Problem to work on:
Lines before the one containing "exists g'. split; [reflexivity|]." are left out; return that line and all lines after it, exactly, through the end of the records below.

(Saved data entries)

(* ===== verification/Traceable.v ===== *)
(** * Sizes of external memory (src/src/gc/traceable.rs, src/gc-derive/src/lib.rs)

    The trait by which a value says how much memory it holds outside the V8 heap, with
    its implementations for the containers of the standard library, the body its derive
    macro generates, and [Tracked], a value with a guard of Gc.v. A container is its
    contents with what the size depends on: the capacity of a vector or string, the
    number of strong references of an [Rc] or [Arc]. *)

From stdpp Require Import base list gmap strings.
From Stdlib Require Import ZArith Lia.
From S2P Require Import Prelude Gc.

Local Open Scope Z_scope.

Module Traceable.

(** [GcTraceable], with [size_of] of the type. *)
Class GcTraceable (T : Type) := {
  external_memory_size : T -> Z;
  size_of : Z
}.

(** ** Implementations *)

Record Buffer := mkBuffer { capacity : Z }.
#[export] Instance buffer_traceable : GcTraceable Buffer := {| external_memory_size b := capacity b; size_of := 24 |}.

Record Bytes := mkBytes { len : Z }.
#[export] Instance bytes_traceable : GcTraceable Bytes := {| external_memory_size b := len b; size_of := 32 |}.

Section Containers.
Context {T : Type} `{GcTraceable T}.

Definition option_size (v : option T) : Z := match v with Some v => external_memory_size v | None => 0 end.

Record Boxed := mkBoxed { unbox : T }.
Definition box_size (b : Boxed) : Z := wrap_usize (size_of (T := T) + external_memory_size (unbox b)).

(** [Rc] and [Arc]: a handle, with the strong count at the time it is asked. *)
Record Shared := mkShared { target : T; strong_count : Z }.
Definition shared_size (r : Shared) : Z :=
  if strong_count r =? 1 then wrap_usize (size_of (T := T) + external_memory_size (target r)) else 0.

Record Vec := mkVec { items : list T; vec_capacity : Z }.
Definition vec_size (v : Vec) : Z :=
  wrap_usize (wrap_usize (vec_capacity v * size_of (T := T)) +
              wrap_usize (foldr (fun x s => external_memory_size x + s) 0 (items v))).

End Containers.
Arguments Boxed : clear implicits.
Arguments Shared : clear implicits.
Arguments Vec : clear implicits.

#[export] Instance option_traceable T `{GcTraceable T} : GcTraceable (option T) :=
  {| external_memory_size := option_size; size_of := size_of (T := T) |}.
#[export] Instance box_traceable T `{GcTraceable T} : GcTraceable (Boxed T) :=
  {| external_memory_size := box_size; size_of := 8 |}.
#[export] Instance shared_traceable T `{GcTraceable T} : GcTraceable (Shared T) :=
  {| external_memory_size := shared_size; size_of := 8 |}.
#[export] Instance vec_traceable T `{GcTraceable T} : GcTraceable (Vec T) :=
  {| external_memory_size := vec_size; size_of := 24 |}.

(** ** The derive macro *)

(** An attribute of a field: its path, and the names in its list. *)
Record Attr := mkAttr { attr_path : string; metas : list string }.

(** [has_gc_track_attr]: every name in the list of a [gc] attribute is [track]. *)
Definition has_gc_track_attr (attrs : list Attr) : bool :=
  existsb (fun a => bool_decide (attr_path a = "gc"%string) &&
                    forallb (fun n => bool_decide (n = "track"%string)) (metas a)) attrs.

(** The terms the generated body adds up: the places of the tracked fields. *)
Definition generate_struct_body (fields : list (list Attr)) : list nat :=
  omap (fun '(i, attrs) => if has_gc_track_attr attrs then Some i else None) (enumerate fields).

(** [derive_gc_traceable]: enums and unions are refused. *)
Inductive Data := Struct (fields : list (list Attr)) | Enum | Union.

Definition derive_gc_traceable (d : Data) : result (list nat) string :=
  match d with
  | Struct fields => Ok (generate_struct_body fields)
  | Enum => Err "GcTraceable cannot be derived for enums"%string
  | Union => Err "GcTraceable cannot be derived for unions"%string
  end.

(** What the generated body answers for a value with these field sizes. *)
Definition derived_size (sizes : list Z) (body : list nat) : Z :=
  foldl (fun s i => wrap_usize (s + default 0 (sizes !! i))) 0 body.

(** ** Values with a guard *)

(** [Tracked]: the value, and its guard by its place in the world of Gc.v. *)
Record Tracked (T : Type) := mkTracked { value : T; guard : nat }.
Arguments mkTracked {T} _ _.
Arguments value {T} _.
Arguments guard {T} _.

Section Tracking.
Context {T : Type} `{GcTraceable T}.

(** [Tracked::new], through [tracked_guard] *)
Definition tracked_new (w : Gc.World) (t : Gc.Thread) (v : T) : Tracked T * Gc.World :=
  (mkTracked v (length (Gc.guards w)), Gc.guard_new w t (wrap_i64 (external_memory_size v))).

(** [get_mut] *)
Definition get_mut (x : Tracked T) (f : T -> T) : Tracked T := mkTracked (f (value x)) (guard x).

Definition update_size (w : Gc.World) (t : Gc.Thread) (x : Tracked T) : option Gc.World :=
  Gc.set_amount w t (guard x) (wrap_i64 (external_memory_size (value x))).

(** [into_inner] *)
Definition into_inner (w : Gc.World) (t : Gc.Thread) (x : Tracked T) : option (T * Gc.World) :=
  w' ← Gc.guard_drop w t (guard x); Some (value x, w').

(** ** Properties *)

Lemma wrap_i64_range z : - 2 ^ 63 <= wrap_i64 z < 2 ^ 63.
Proof. unfold wrap_i64. pose proof (Z.mod_pos_bound (z + 2 ^ 63) (2 ^ 64) ltac:(lia)). lia. Qed.

Lemma wrap_i64_add a z : wrap_i64 (a + wrap_i64 z) = wrap_i64 (a + z).
Proof.
  unfold wrap_i64. f_equal.
  replace (a + ((z + 2 ^ 63) mod 2 ^ 64 - 2 ^ 63) + 2 ^ 63) with (a + (z + 2 ^ 63) mod 2 ^ 64) by lia.
  rewrite Z.add_mod_idemp_r by lia. f_equal. lia.
Qed.

(** The guards of the world after [adjust]. *)
Lemma adjust_guard w t k delta w' g :
  Gc.guards w !! k = Some g -> Gc.adjust w t k delta = Some w' ->
  (exists g', Gc.guards w' !! k = Some g' /\ Gc.dropped g' = false /\
     Gc.amount g' = (if delta =? 0 then Gc.amount g else wrap_i64 (Gc.amount g + delta))) /\
  forall j, j <> k -> Gc.guards w' !! j = Gc.guards w !! j.
Proof.
  intros Hg. unfold Gc.adjust. rewrite Hg. simpl. destruct (Gc.dropped g) eqn:Hd; [done|].
  destruct (Z.eqb_spec delta 0) as [->|Hne]; [intros [= <-]; split; [by exists g|done]|]. intros [= <-].
  pose proof (lookup_lt_Some _ _ _ Hg) as Hlt.
  destruct (Gc.current w !! t); simpl; (split; [|intros j Hj; by rewrite list_lookup_insert_ne]);
    rewrite list_lookup_insert_eq by done; by eexists.
Qed.

(** What V8 is told of a tracked value is its size. A new one has a guard of its size,
    and after [update_size], whatever was done to the value since, its guard holds the size
    the value has now; the guards of others do not change. *)
Theorem tracked_values_hold_their_size w t (x : Tracked T) w' g :
  Gc.guards w !! guard x = Some g -> - 2 ^ 63 <= Gc.amount g < 2 ^ 63 ->
  update_size w t x = Some w' ->
  (exists g', Gc.guards w' !! guard x = Some g' /\ Gc.amount g' = wrap_i64 (external_memory_size (value x))) /\
  forall j, j <> guard x -> Gc.guards w' !! j = Gc.guards w !! j.
Proof.
  intros Hg Hr. unfold update_size, Gc.set_amount. rewrite Hg. simpl. intros Ha.
  destruct (adjust_guard _ _ _ _ _ _ Hg Ha) as [(g' & Hg' & _ & Hamt) Hj]. split; [|done]. exists g'. split; [done|].
  rewrite Hamt. set (n := wrap_i64 (external_memory_size (value x))).
  assert (- 2 ^ 63 <= n < 2 ^ 63) as Hn by apply wrap_i64_range.
  rewrite wrap_i64_add, Zplus_minus. rewrite (wrap_i64_small n) by done.
  destruct (Z.eqb_spec (wrap_i64 (n - Gc.amount g)) 0) as [E|]; [|done].
  unfold wrap_i64 in E. assert ((n - Gc.amount g + 2 ^ 63) mod 2 ^ 64 = 2 ^ 63) as Em by lia.
  destruct (Z_lt_ge_dec (n - Gc.amount g + 2 ^ 63) 0);
    [rewrite <-(Z_mod_plus_full _ 1) in Em; rewrite Z.mod_small in Em; lia|].
  destruct (Z_lt_ge_dec (n - Gc.amount g + 2 ^ 63) (2 ^ 64)); [rewrite Z.mod_small in Em; lia|].
  rewrite <-(Z_mod_plus_full _ (-1)) in Em. rewrite Z.mod_small in Em; lia.
Qed.

Lemma tracked_new_guard w t (v : T) :
  let '(x, w') := tracked_new w t v in
  exists g, Gc.guards w' !! guard x = Some g /\ Gc.amount g = wrap_i64 (external_memory_size v) /\ Gc.dropped g = false.
Proof.
  simpl. unfold Gc.guard_new. destruct (Gc.current w !! t); simpl.
  - assert (Gc.guards (Gc.adjust_external_memory w i (wrap_i64 (external_memory_size v))) = Gc.guards w) as ->.
    { unfold Gc.adjust_external_memory. by destruct (_ =? 0). }
    rewrite lookup_app_r, Nat.sub_diag by lia. by eexists.
  - rewrite lookup_app_r, Nat.sub_diag by lia. by eexists.
Qed.

End Tracking.

Lemma wrap_usize_add_l a b : wrap_usize (wrap_usize a + b) = wrap_usize (a + b).
Proof. unfold wrap_usize, wrap. by rewrite Zplus_mod_idemp_l. Qed.

Lemma wrap_usize_idem a : wrap_usize (wrap_usize a) = wrap_usize a.
Proof. unfold wrap_usize, wrap. apply Zmod_mod. Qed.

(** A derived size is the sum of the sizes of the fields marked, in place, modulo the
    width of [usize]. *)
Lemma derived_size_sum fields sizes :
  length sizes = length fields ->
  derived_size sizes (generate_struct_body fields) =
  wrap_usize (foldr (fun p s => (if has_gc_track_attr (fst p) then snd p else 0) + s) 0 (zip fields sizes)).
Proof.
  intros Hlen. unfold derived_size, generate_struct_body, enumerate.
  assert (forall fs ss off all acc, drop off all = ss -> length ss = length fs ->
    wrap_usize (foldl (fun s i => wrap_usize (s + default 0 (all !! i))) acc
      (omap (fun '(i, attrs) => if has_gc_track_attr attrs then Some i else None) (imap (fun i x => ((off + i)%nat, x)) fs))) =
    wrap_usize (acc + foldr (fun p s => (if has_gc_track_attr (fst p) then snd p else 0) + s) 0 (zip fs ss))) as Hgen.
  { induction fs as [|f fs IH]; intros ss off all acc Hd Hl; [simpl; f_equal; lia|]. destruct ss as [|z ss]; [done|].
    assert (all !! off = Some z) as Hz by (rewrite <-(Nat.add_0_r off), <-lookup_drop, Hd; done).
    assert (drop (S off) all = ss) as Hd' by (rewrite <-Nat.add_1_r, <-drop_drop, Hd; done).
    rewrite imap_cons. simpl. rewrite Nat.add_0_r.
    assert (imap ((fun i x => ((off + i)%nat, x)) ∘ S) fs = imap (fun i x => ((S off + i)%nat, x)) fs) as Him.
    { apply imap_ext. intros i x _. simpl. f_equal. lia. }
    destruct (has_gc_track_attr f); simpl; rewrite Him.
    - rewrite (IH ss (S off) all) by (done || simpl in Hl; lia). rewrite Hz. simpl.
      rewrite wrap_usize_add_l. f_equal. lia.
    - rewrite (IH ss (S off) all) by (done || simpl in Hl; lia). done. }
  rewrite <-(Z.add_0_l (foldr _ _ _)), <-(Hgen fields sizes 0%nat sizes 0); [|by rewrite drop_0|done].
  set (l := omap _ _). change (omap _ _) with l. clearbody l.
  destruct l as [|i l] using rev_ind; [done|]. rewrite foldl_app. simpl. by rewrite wrap_usize_idem.
Qed.

(** A value behind two handles is counted by neither. *)
Example shared_values_are_counted_by_none :
  let b := mkBuffer 1024 in
  external_memory_size (mkShared b 2) + external_memory_size (mkShared b 2) = 0 /\
  external_memory_size (mkShared b 1) = 1048.
Proof. split; reflexivity. Qed.

(** A value that grows is not told until [update_size]. *)
Lemma tracked_values_hold_their_size_witness :
  exists w w' g', w = Gc.guard_new (Gc.lock_new Gc.initial 0%nat 0%nat) 0%nat 1024 /\
    update_size w 0%nat (mkTracked (mkBuffer 4096) 0%nat) = Some w' /\
    Gc.guards w' !! 0%nat = Some g' /\ Gc.amount g' = 4096.
Proof.
  eexists _, _. destruct (tracked_values_hold_their_size
    (Gc.guard_new (Gc.lock_new Gc.initial 0%nat 0%nat) 0%nat 1024) 0%nat (mkTracked (mkBuffer 4096) 0%nat) _
    (Gc.mkGuard 1024 (Some 0%nat) false) ltac:(vm_compute; reflexivity) ltac:(simpl; lia) ltac:(vm_compute; reflexivity))
    as [(g' & Hg & Ha) _].
  exists g'. split; [reflexivity|]. split; [vm_compute; reflexivity|]. split; [exact Hg|]. exact Ha.
Defined.

End Traceable.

Task solution:
  exists g'. split; [reflexivity|]. split; [vm_compute; reflexivity|]. split; [exact Hg|]. exact Ha.
Defined.

End Traceable.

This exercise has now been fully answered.